在NCBI数据库中将红光熊蜂CoI编码的氨基酸序列进行BlastP比对分析，采用软件MEGA7.0的邻接法对与红光熊蜂CoI编码的氨基酸同源性较高的昆虫构建系统发育树(见图5).系统发育树显示，中华蜜蜂(Apiscerana)、意大利蜜蜂(Apismellifera)和黑盾胡蜂(Vespabicolor)聚为一支；红光熊蜂与地熊蜂(Bombusterrestris)聚为一支；紫棕象甲(Rhynchophorusphoenicis)、红棕象甲(Rhynchophorusferrugineus)和棕榈象甲(Rhynchophoruspalmarum)聚为一支；黄粉寄蝇(Tachinaflavosquama)、家蝇(Muscadomestica)、黑腹果蝇(Drosophilamelanogaster)聚为一支.由此可见，昆虫的CoI编码的氨基酸以目为单位各聚为支，膜翅目与鞘翅目进化关系较近，红光熊蜂的CoI氨基酸序列与地熊蜂进化关系较近，相似性达95%，其中膜翅目中华蜜蜂与意大利蜜蜂进化关系较近(93%)，但双翅目黄粉寄蝇与膜翅目红光熊蜂的CoI氨基酸同源性不大，氨基酸序列同源性在35%～95%之间，这与昆虫的进化关系一致.
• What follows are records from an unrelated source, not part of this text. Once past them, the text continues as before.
(* ===== verification/Allocate.v ===== *)
(** * Finding a bundle to append to (src/bundle/bundle.cc)

    [CreateBundle], the loop of [Writer::Allocate] that locks a bundle with
    room, and [Writer::Release]. *)

From stdpp Require Import relations.
From S2P Require Import Prelude CString PathOps BundleUrl Posix Threads FileLock MkDirs Format Bundle.

(** ** CreateBundle *)

(** The preamble: a text, the time of creation, and zeros. *)
Definition preamble (now : bytes) : bytes :=
  resize (Z.to_nat kBundleHeaderSize)
    (take (Z.to_nat kBundleHeaderSize - 1)
       (bs "bundle file store" ++ [x0a] ++ bs "1.0" ++ [x0a] ++ now ++ [x0a])).

Definition CreateBundle (filename : bytes) : P bool :=
  fd ← open filename O_RDWR_CREAT_TRUNC;
  if -1 =? fd then mret false
  else
    now_str ← call KNow;
    ret ← write fd (preamble now_str);
    close fd;;
    if negb (i32 ret =? kBundleHeaderSize) then mret false
    else mret true.

(** ** Allocate *)

Section Allocate.
Context (st : Setting).
Context (prefix postfix : bytes) (size_ : Z) (storage lock_dir : bytes).
Context (builder : option BuildUrl).

(** Step 3: make the missing bundle, after its directory. *)
Definition create_missing (bundle_file : bytes) : P bool :=
  let parent := Dirname bundle_file in
  a ← access parent;
  ok ← (if -1 =? a then r ← mkdirs parent; mret (0 =? r) else mret true);
  if negb ok then mret false else CreateBundle bundle_file.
注：意大利蜜蜂Apis mellifera，中华蜜蜂Apis cerana ，黑盾胡蜂Vespa bicolor，红光熊蜂Bombus ignites，地熊蜂Bombus terrestri，紫棕象甲Rhynchophorus phoenicis，红棕象甲Rhynchophorus ferrugineus，棕榈象甲Rhynchophorus palmarum，黄粉寄蝇Tachina flavosquama，家蝇Musca domestica，黑腹果蝇Drosophila melanogaster.

3 讨论

授粉是农作物生产的重要环节，而品质和安全性已成为设施农产品追求的目标，所以越来越多的人采用熊蜂授粉取代人工激素对温室大棚果蔬进行授粉.但温室果蔬为防治病虫害而大量使用化学农药，严重影响熊蜂的健康与授粉，由NY/T2882.4—2016《农药登记环境风险评估指南第四部分：蜜蜂》的评估可见，大部分农药对熊蜂具经口性毒性.

线粒体具双层膜，电子传递链位于内膜，细胞色素C氧化酶是内膜的标志酶，而线粒体细胞色素C氧化酶被认为是化学农药主要作用的靶标，细胞色素C氧化酶是需氧菌和线粒体细胞内膜电子传递链的终端氧化酶，也是各种农药的作用靶标[18].真核细胞细胞色素C氧化酶包含13个亚基，其中CoI，CoII和CoIII是3个最大的核心亚基，均由mtDNA编码，且存在于绝大多数含血红素/铜(heme/copper)的终端酶中，是分子生物学领域中研究物种遗传多样性、进化史、分类鉴定等方面应用较多的基因.目前对其他物种细胞色素C氧化酶的研究较为深入，而对红光熊蜂细胞色素C氧化酶的研究尚未见报道.CoI基因是昆虫分类特征的重要基因，稳定且应用较广，为分析红光熊蜂CoI基因编码的氨基酸特征和蛋白质理化性质，以及红光熊蜂的系统发育亲缘关系提供了分子依据和基础性资料[19-20].本实验克隆了红光熊蜂CoI基因，测序、预测了氨基酸序列及其蛋白质理化性质；采用RT-PCR和RACE技术得到细胞色素C氧化酶的开放阅读框为1 050 bp，编码349个氨基酸；利用Swiss Model在线分析软件预测其含有8个跨膜结构，与其具有8个α-螺旋相一致，并且在第24和25号氨基酸之间存在信号肽的剪切位点，说明CoI有可能是分泌蛋白，且其5′端具有一段疏水性肽片段，其功能在于引导成熟的分泌蛋白跨膜进入目标位点.

线粒体mtDNA具有高拷贝数、母系遗传且亲缘进化率较恒定的特征，平均每百万年提高约2%，使之成为流行的遗传标记，评估分析系统发生率及进化关系[21].通过本实验的系统进化树分析可见，该序列与其他昆虫CoI氨基酸具有较高的同源一致性，说明在长期的生物进化工程中，CoI亚基具有较高的保守性，可能与CoI是线粒体细胞色素C氧化酶的核心亚基有关；此外，昆虫CoI编码的氨基酸以目为单位各聚为支，膜翅目与鞘翅目进化关系较近，与双翅目昆虫相对较远，这也符合昆虫的进化关系.由此说明，虽然CoI亚基保守性较高，但在不同物种间仍具有一定程度的核苷酸差异性，进而可以解释CoI亚基能在不同物种中行使其独特的生物学功能，这为进一步明确CoI亚基在各物种间的功能、明确化学农药在熊蜂线粒体中的作用位点提供了依据.